Voor het erkennen van de bodemkwaliteitskaarten van andere gemeenten, gelden de volgende voorwaarden:

 de Bodemkwaliteitskaart moet conform de eisen uit de Regeling bodemkwaliteit zijn opgesteld, en;

 vastgesteld door het College van Burgemeester en Wethouders of de gemeenteraad.

 de Waterbodemkwaliteitskaart moet conform de eisen uit de Regeling bodemkwaliteit zijn opgesteld en;

 vastgesteld door het Dagelijks bestuur van het waterschap.

Niet-vastgestelde kaarten zijn dus geen erkende bewijsmiddelen.

De volgende kaarten komen in aanmerking voor erkenning:

• bodemkwaliteitskaart gemeente Midden-Groningen

• bodemkwaliteitskaart gemeente Groningen

• bodemkwaliteitskaart gemeente Pekela en Veendam

• regionale bodemkwaliteitskaart gemeenten Oldambt, Westerkwartier, het Hogeland, Westerwolde, Stadskanaal, Appingedam, Delfzijl, Loppersum

• bodemkwaliteitskaart Drenthe (2019)

• Waterbodemkwaliteitskaart waterschappen Hunze en Aa’s en Noorderzijlvest

4.6 Onderzochte locaties conform de NEN 5740

Voor verdachte locaties kan de bodemkwaliteitskaart niet als milieuhygiënische verklaring, en dus als geldig bewijsmiddel, worden gebruikt. De kwaliteit van de bodem van deze locatie kan namelijk afwijken van de kwaliteit die op de bodemkwaliteitskaart staat aangegeven. Verdachte locaties dienen eerst te worden onderzocht conform de daarvoor bestemde strategieën uit de NEN 5740 voor droge bodem of NEN 5720 voor de waterbodem.

Het onderzoeksrapport kan de verdenking weerleggen. Als uit onderzoek blijkt dat de hypothese

“verdacht” onjuist is (er zijn geen verhoogde gehalten aangetoond) kan de bodemkwaliteitskaart alsnog als milieuhygiënische verklaring worden gebruikt.

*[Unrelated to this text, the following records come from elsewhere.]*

Lemma engine_follows_the_sliders_witness :
  let s := fold_left App.step
             [App.Boot (mkWindow (Some (mkConstructor suspended 0)) None);
              App.SlideMusic 150 100 200; App.KeyM; App.Hover 0.5;
              App.SlideSfx 0 100 200; App.SlideEnd; App.Check App.Dof]
             App.initial in
  aims_at musicGain (App.audio s) (IZR (App.musicVol (App.settings s)) / 100) /\
  aims_at sfxGain (App.audio s) (IZR (App.sfxVol (App.settings s)) / 100) /\
  aims_at masterGain (App.audio s) (if isMuted (App.audio s) then 0 else 1).
Proof.
  intros s. apply engine_follows_the_sliders.
  - repeat constructor; simpl; lra.
  - unfold s. cbn [fold_left]. do 6 apply booted_stays. apply boot_boots.
Defined.

End ViewInTune.

(** ** System monitor *)

Section MonitorFacts.
Import SystemMonitor.




End MonitorFacts.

Bij locaties waar verkennend bodemonderzoek is uitgevoerd, kan het gebeuren dat de gemeten bodemkwaliteitsklasse afwijkt (slechter is) van de bodemkwaliteitsklasse die op de bodem-kwaliteitskaart staat aangegeven. Omdat een verkennend bodemonderzoek formeel niet mag worden gebruikt als milieuhygiënische verklaring blijft de bodemkwaliteitskaart als milieu-hygiënische verklaring van kracht. Om in deze onduidelijke situatie meer zekerheid te krijgen omtrent de werkelijke kwaliteit van de grond, schrijft de gemeente in dergelijke situaties een partijkeuring voor. De uitkomsten van een partijkeuring “overrulen” de bodemkwaliteitskaart als bewijsmiddel omdat deze een directere uitspraak doen over een partij grond. Dit is conform de bepalingen van het Besluit bodemkwaliteit.

Resumerend geldt voor het gebruik van bewijsmiddelen dat:

 een partijkeuring altijd voorgaat als bewijsmiddel ten opzichte van de bodemkwaliteitskaart;

 een verkennend bodemonderzoek aanleiding geeft tot een partijkeuring als een afwijkende slechtere kwaliteit wordt aangetoond ten opzichte van de gemiddelde kwaliteit van de bodemkwaliteitskaart.